L’energia vitale si diffonde in
diverse forme, ognuna di queste con un proprio scopo e in grado di comunicare
con la parte più importante e profonda di chi si mette in connessione. La
musica svolge indubbiamente un ruolo importante in questo processo.
Gli anni ottanta e novanta sono
stati il periodo in cui il concetto di cultura underground ha assunto una
risonanza globalizzata, esplosiva e liberatoria. La musica rock ha intercettato
stati d’animo inquieti e spaesati ed ha offerto loro una nuova spinta, vitale
ed energica.
Elisa Russo, giornalista ed ora anche scrittrice, è riuscita a
riassumere questa atmosfera fibrillante nel suo romanzo d’esordio Uomini. I Ritmo Tribale, Edda e la scena
musicale milanese, uscito il 2 ottobre 2014 per la casa editrice bolognese
Odoya.
Un vero e proprio romanzo corale
che descrive la nascita di una scena musicale affidata ai racconti in presa
diretta da parte dei protagonisti, come in un documentario. <<Il libro si intitola Uomini, come una
bellissima canzone dei Ritmo Tribale perché dentro ci sono le vite e le storie
di questi uomini, non soltanto i loro percorsi musicali>> dice Elisa.

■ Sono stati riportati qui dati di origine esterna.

(** [AuthController.updateProfile]; [updatedAt] is what the response
    reads from [user.updatedAt], a timestamp the schema maintains. *)
Definition updateProfile (updatedAt : jsval) (req : Req.t) : M Outcome :=
  (AuthController.try_next
     (AuthController.destructure (Req.body req) ;;;
      let name := JS.get (Req.body req) "name" in
      let avatar := JS.get (Req.body req) "avatar" in
      user <- the_user "name" req ;;
      let originalData :=
        JObj [("name", JStr (User.name user));
              ("avatar", opt_str (User.avatar user))] in
      user1 <- match name with
               | JUndefined => ret user
               | _ => n <- lift_result (trim_m name) ;; ret (set_name user n)
               end ;;
      user2 <- match avatar with
               | JUndefined => ret (Some user1)
               | _ =>
                   match cast_string avatar with
                   | Some a => ret (Some (UserModel.set_avatar user1 a))
                   | None => ret None
                   end
               end ;;
      match user2 with
      | None => throw cast_failed
      | Some user3 =>
          UserModel.save user3 ;;;
          AuditLogService.logUpdate (JStr (User._id user3)) (JStr "User")
            (JStr (User._id user3)) originalData
            (JObj [("name", JStr (User.name user3));
                   ("avatar", opt_str (User.avatar user3))])
            (Some req) (JStr "User updated their profile") ;;;
          ret (Responded 200
                 (JObj [("success", JBool true);
                        ("message", JStr "Profile updated successfully");
                        ("data",
                         JObj [("user",
                                JObj [("id", JStr (User._id user3));
                                      ("name", JStr (User.name user3));
                                      ("email", JStr (User.email user3));
                                      ("role", JStr (User.role user3));
                                      ("avatar", opt_str (User.avatar user3));
                                      ("isEmailVerified",
                                       JBool (User.isEmailVerified user3));
                                      ("lastLogin", opt_date (User.lastLogin user3));
                                      ("updatedAt", updatedAt)])])]))
      end))%monad.
Lemma process_extras_other_formats_witness :
  unicode_escape (py "test_a.py::test_b") = Ok (py "test_a.py::test_b")
  /\ Forall (fun extra =>
               Extra.format_type extra
                 ∉ [extras.FORMAT_JSON; extras.FORMAT_TEXT;
                    extras.FORMAT_IMAGE; extras.FORMAT_VIDEO])
       (default [] (Report.extras linked_report))
  /\ _process_extras plain_config linked_report (py "test_a.py::test_b")
     = Ok (default [] (Report.extras linked_report)).
Proof.
  assert (unicode_escape (py "test_a.py::test_b")
          = Ok (py "test_a.py::test_b")) as Hid by (by vm_compute).
  assert (Forall (fun extra =>
                    Extra.format_type extra
                      ∉ [extras.FORMAT_JSON; extras.FORMAT_TEXT;
                         extras.FORMAT_IMAGE; extras.FORMAT_VIDEO])
            (default [] (Report.extras linked_report))) as Hall.
  { repeat (constructor;
            [cbn [Extra.format_type]; rewrite !not_elem_of_cons;
             repeat split; first [by vm_compute | apply not_elem_of_nil]|]).
    constructor. }
  split; [exact Hid|]. split; [exact Hall|].
  exact (process_extras_other_formats plain_config linked_report
           (py "test_a.py::test_b") _ Hid Hall).
Defined.

Lemma process_extras_undecodable_witness :
  unicode_escape (Report.nodeid backslash_report) = Raise UnicodeDecodeError
  /\ _process_extras plain_config backslash_report
       (Report.nodeid backslash_report)
     = match default [] (Report.extras backslash_report) with
       | [] => Ok []
       | _ :: _ => Raise UnicodeDecodeError
       end.
Proof.
  assert (unicode_escape (Report.nodeid backslash_report)
          = Raise UnicodeDecodeError) as Hid by (by vm_compute).
  split; [exact Hid|].
  exact (process_extras_undecodable plain_config backslash_report
           (Report.nodeid backslash_report) _ Hid).
Defined.
(** ** [equals], scaling and [xsum] *)

Lemma Qeq_bool_sym (a b : Q) : Qeq_bool a b = Qeq_bool b a.
Proof.
  destruct (Qeq_bool a b) eqn:Hab; destruct (Qeq_bool b a) eqn:Hba; try reflexivity.
  - apply Qeq_bool_iff in Hab. symmetry in Hab. apply Qeq_bool_iff in Hab.
    congruence.
  - apply Qeq_bool_iff in Hba. symmetry in Hba. apply Qeq_bool_iff in Hba.
    congruence.
Qed.

(** X9: on expressions with one term per index, [equals] never raises, is
    symmetric, and holds exactly when the constants are equal numbers, the
    senses are the same string and the numbers of terms agree; it does not
    depend on which variables or coefficients the two expressions hold. *)
Theorem equals_symmetric_and_coarse (depth : nat) (a b : LinExpr) :
  wf_expr a -> wf_expr b ->
  equals (py_key_eq depth) a b = equals (py_key_eq depth) b a
  /\ (equals (py_key_eq depth) a b = Ok true
      <-> (const a == const b)%Q /\ sense a = sense b
          /\ length (expr a) = length (expr b))
  /\ (equals (py_key_eq depth) a b = Ok false
      <-> ~ ((const a == const b)%Q /\ sense a = sense b
             /\ length (expr a) = length (expr b))).
Proof.
  intros Ha Hb.
  rewrite (equals_wf _ a b Ha), (equals_wf _ b a Hb).
  assert (Hdec :
    Qeq_bool (const a) (const b) && String.eqb (sense a) (sense b)
    && (length (expr a) =? length (expr b))%nat = true
    <-> (const a == const b)%Q /\ sense a = sense b
        /\ length (expr a) = length (expr b)).
  { rewrite !andb_true_iff, Qeq_bool_iff, String.eqb_eq, Nat.eqb_eq. tauto. }
  split; [|split].
  - rewrite (Qeq_bool_sym (const a)), (String.eqb_sym (sense a)),
      (Nat.eqb_sym (length (expr a))). reflexivity.
  - rewrite <- Hdec. split; [intros Heq; injection Heq as Heq; exact Heq|].
    intros ->. reflexivity.
  - rewrite <- Hdec.
    destruct (Qeq_bool (const a) (const b) && String.eqb (sense a) (sense b)
              && (length (expr a) =? length (expr b))%nat).
    + split; [discriminate | intros Hn; exfalso; apply Hn; reflexivity].
    + split; [intros _; discriminate | reflexivity].
Qed.
(** C9: [getBreadcrumbsByCategory] keeps exactly the breadcrumbs, in their
    order, that pass [isBreadcrumbTypeDefault] and whose category, read as
    the empty string when it is absent, is among the requested ones.  So a
    breadcrumb that fails the type predicate is never returned, whatever
    its category, and one without a category is returned exactly when it
    passes the predicate and the empty string is requested. *)
Theorem getBreadcrumbsByCategory_spec
    (breadcrumbs : list RawCrumb) (categories : list string) :
  getBreadcrumbsByCategory isBreadcrumbTypeDefault breadcrumbs categories
  = List.filter
      (λ b, isBreadcrumbTypeDefault b
            && includes categories (orElse (prop b "category") (VStr "")))
      breadcrumbs
  ∧ (∀ b, b ∈ getBreadcrumbsByCategory isBreadcrumbTypeDefault breadcrumbs categories
        ↔ b ∈ breadcrumbs ∧ isBreadcrumbTypeDefault b = true ∧
          ∃ c, orElse (prop b "category") (VStr "") = VStr c ∧ c ∈ categories)
  ∧ (∀ b, isBreadcrumbTypeDefault b = false →
        b ∉ getBreadcrumbsByCategory isBreadcrumbTypeDefault breadcrumbs categories)
  ∧ (∀ b, b !! "category" = None →
        (b ∈ getBreadcrumbsByCategory isBreadcrumbTypeDefault breadcrumbs categories
         ↔ b ∈ breadcrumbs ∧ isBreadcrumbTypeDefault b = true ∧ "" ∈ categories)).
Proof.
  split; [|split; [|split]].
  - unfold getBreadcrumbsByCategory.
    induction breadcrumbs as [|b bs IH]; [done|]. simpl.
    destruct (isBreadcrumbTypeDefault b); simpl; [|done].
    destruct (includes _ _); by rewrite IH.
  - apply elem_of_getBreadcrumbsByCategory.
  - intros b Hb. rewrite elem_of_getBreadcrumbsByCategory.
    intros (_ & Hd & _). congruence.
  - intros b Hb. rewrite elem_of_getBreadcrumbsByCategory.
    unfold prop. rewrite Hb. simpl. unfold orElse. simpl.
    split.
    + intros (? & ? & c & [= <-] & ?). done.
    + intros (? & ? & ?). eauto.
Qed.

End Breadcrumbs.

(** ** What the dispatcher returns *)

Section Dispatch.

Variable isBreadcrumbTypeDefault : RawCrumb → bool.
Variable EntryType_SPANS : string.

(** A render with an available replay, in a state the component reaches,
    gets past the readiness check to the [switch]. *)
Lemma FocusArea_ready rs env r :
  ∃ a,
    result (memorySpans (Some r)
              (hooks_after isBreadcrumbTypeDefault EntryType_SPANS rs)) = Some a
    ∧ result (FocusArea isBreadcrumbTypeDefault EntryType_SPANS env (Some r)
                (hooks_after isBreadcrumbTypeDefault EntryType_SPANS rs))
      = result (switch (activeTab env)
                  (cases isBreadcrumbTypeDefault EntryType_SPANS
                     (replayContext env) (organization env) r (getEvent r) a)
                  (mret None)
                  (hooks (memorySpans (Some r)
                     (hooks_after isBreadcrumbTypeDefault EntryType_SPANS rs)))).
Proof.
  destruct (memorySpans_available _ r _
              (hooks_after_inv isBreadcrumbTypeDefault EntryType_SPANS rs))
    as [a Ha].
  exists a. split; [done|].
  rewrite FocusArea_run.
  destruct (memorySpans (Some r) _) as [[ms h1] l].
  unfold result in Ha. simpl in Ha. subst ms.
  unfold hooks at 1. cbn [fst snd].
  match goal with
  | |- context [switch ?x ?c ?d h1] =>
      destruct (switch x c d h1) as [[out h2] pl]
  end.
  reflexivity.
Qed.
Lemma write_multiple_registers_witness :
  is_frame write_multiple_frame /\
  startAddress write_multiple_frame + quantity write_multiple_frame
    <= store_size (reg (world_of zero_store)) /\
  byteCount write_multiple_frame = quantity write_multiple_frame * 2 /\
  exists store',
    processRequest write_multiple_frame (world_of zero_store)
    = Ok tt (sent [0; 1; 0; 0; 0; 9; 0x10; 0x10; 0; 1; 0; 1] store' (world_of zero_store)) /\
    store' !! 1%nat = Some 0x1234.
Proof.
  assert (Hf : is_frame write_multiple_frame) by (unfold write_multiple_frame; frame_ok).
  assert (Hin : startAddress write_multiple_frame + quantity write_multiple_frame
                <= store_size (reg (world_of zero_store))) by (vm_compute; discriminate).
  assert (Hbc : byteCount write_multiple_frame = quantity write_multiple_frame * 2)
    by reflexivity.
  split; [exact Hf | split; [exact Hin | split; [exact Hbc |]]].
  destruct (write_multiple_registers write_multiple_frame (world_of zero_store) Hf
              eq_refl ltac:(vm_compute; discriminate) Hin Hbc)
    as (store' & Hrun & _ & Hget & _).
  exists store'. split; [exact Hrun |].
  exact (Hget 0 ltac:(vm_compute; split; [discriminate | reflexivity])).
Defined.

End WriteMultiple.

(** ** What a dispatch does to the store and to the connection *)

Section Effects.

Lemma emits_ret {A : Type} (a : A) : emits 0 (ret a).
Proof.
  intros w w' a' H. inversion H. subst. split; [reflexivity |].
  exists []. rewrite app_nil_r. split; reflexivity.
Qed.

Lemma emits_bind {A B : Type} (n k : nat) (m : M A) (f : A -> M B) :
  emits n m -> (forall a, emits k (f a)) -> emits (n + k) (bind m f).
Proof.
  intros Hm Hf w w' b H. unfold bind in H.
  destruct (m w) as [a w1 |] eqn:E; [| discriminate].
  destruct (Hm _ _ _ E) as (Hi1 & out1 & Hl1 & Hw1).
  destruct (Hf a _ _ _ H) as (Hi2 & out2 & Hl2 & Hw2).
  split; [congruence |].
  exists (out1 ++ out2). split; [rewrite length_app; lia |].
  rewrite Hw2, Hw1, app_assoc. reflexivity.
Qed.

Lemma emits_silent {A : Type} (m : M A) :
  (forall w w' a, m w = Ok a w' -> conn w' = conn w) -> emits 0 m.
Proof.
  intros Hm w w' a H. rewrite (Hm _ _ _ H). split; [reflexivity |].
  exists []. rewrite app_nil_r. split; reflexivity.
Qed.

Lemma emits_at (v : list Z) (i : Z) : emits 0 (at_ v i).
Proof.
  apply emits_silent. intros w w' b H. unfold at_ in H.
  destruct (i <? 0); [discriminate |].
  destruct (v !! Z.to_nat i); inversion H. reflexivity.
Qed.

Lemma emits_reg_size : emits 0 reg_size.
Proof. apply emits_silent. intros w w' b H. inversion H. reflexivity. Qed.

Lemma emits_getUint16 (index : Z) : emits 0 (getUint16 index).
Proof.
  apply emits_silent. intros w w' b H. unfold getUint16 in H.
  destruct (index <? 0); [discriminate |].
  destruct (reg w !! Z.to_nat index); inversion H. reflexivity.
Qed.

Lemma emits_setUint16 (index value : Z) : emits 0 (setUint16 index value).
Proof.
  apply emits_silent. intros w w' b H. unfold setUint16 in H.
  destruct ((0 <=? index) && (index <? Z.of_nat (length (reg w)))); inversion H.
  reflexivity.
Qed.

Lemma emits_conn_write (data : list Z) : emits 1 (conn_write data).
Proof.
  intros w w' b H. inversion H. subst. cbn [conn incoming written].
  split; [reflexivity |]. exists [data]. split; reflexivity.
Qed.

Vite a tutti gli effetti fuori
dagli schemi, morse fino all’osso, lontane dai riflettori del politicamente
corretto ma mai stereotipate secondo gli slogan urlati dalla propaganda più
becera e datata.
Si parla del disagio di una
generazione costretta a vivere in una metropoli post-industriale con i suoi
chiaroscuri, il crollo delle ideologie, la nascita del movimento punk,
l’esperienza a volte libertaria, altre volte dogmatica dei centri sociali, il
movimento femminista ma soprattutto la voglia di incanalare il proprio disagio
in una musica tagliente, adrenalinica ed essenziale. E, perché no, anche
ironica.
Partendo da una panchina di
piazza Sant’Eustorgio e arrivando alla sala prove di Villa Amantea si formerà
il primo nucleo dei Ritmo Tribale che faranno da apripista ai vari gruppi che
popoleranno il sottobosco underground degli anni a venire. E’ un periodo di
gestazione che consegnerà alla musica i La Crus, i Casino Royale, gli
Afterhours e molti altri. Attorno a questa scena si costituirà il Jungle Sound,
un futuristico studio di registrazione rimasto attivo fino al 2009 che ha
segnato con qualità inaspettate il timbro di diversi progetti musicali. Una
scena che ha contribuito ad alimentare la poesia del rock degli anni novanta
pur essendo già attiva da parecchio prima del 1991, anno in cui Nevermind dei Nirvana è salito in cima
alle classifiche.
La narrazione tocca per forza di
cose anche la biografia esistenziale di Stefano Edda Rampoldi, voce magica di
quel periodo, in grado di intercettare l’anima di chi ascolta attraverso testi
di poesia reale ed espressione dell’anima. È arrivato al suo terzo disco dopo
il suo debutto da solista nel 2009, il disco più rock di tutti.
Un romanzo corale, si diceva, biografico,
a cui sarebbe giusto aggiungere l’aggettivo epico, perché è proprio di epica
che è composto il nucleo vitale del romanzo stesso. Si tratta dell’epica
dell’esistenza di persone che hanno deciso di seguire un loro tipo di strada,
con tutte le fatiche e gli errori che una scelta di questo genere può
comportare, ma era la strada che la loro essenza gli ha dettato. Perché dare
voce alla musica della propria interiorità scrivendo una poesia o fondando una
rock band è pur sempre una questione essenziale ed esistenziale.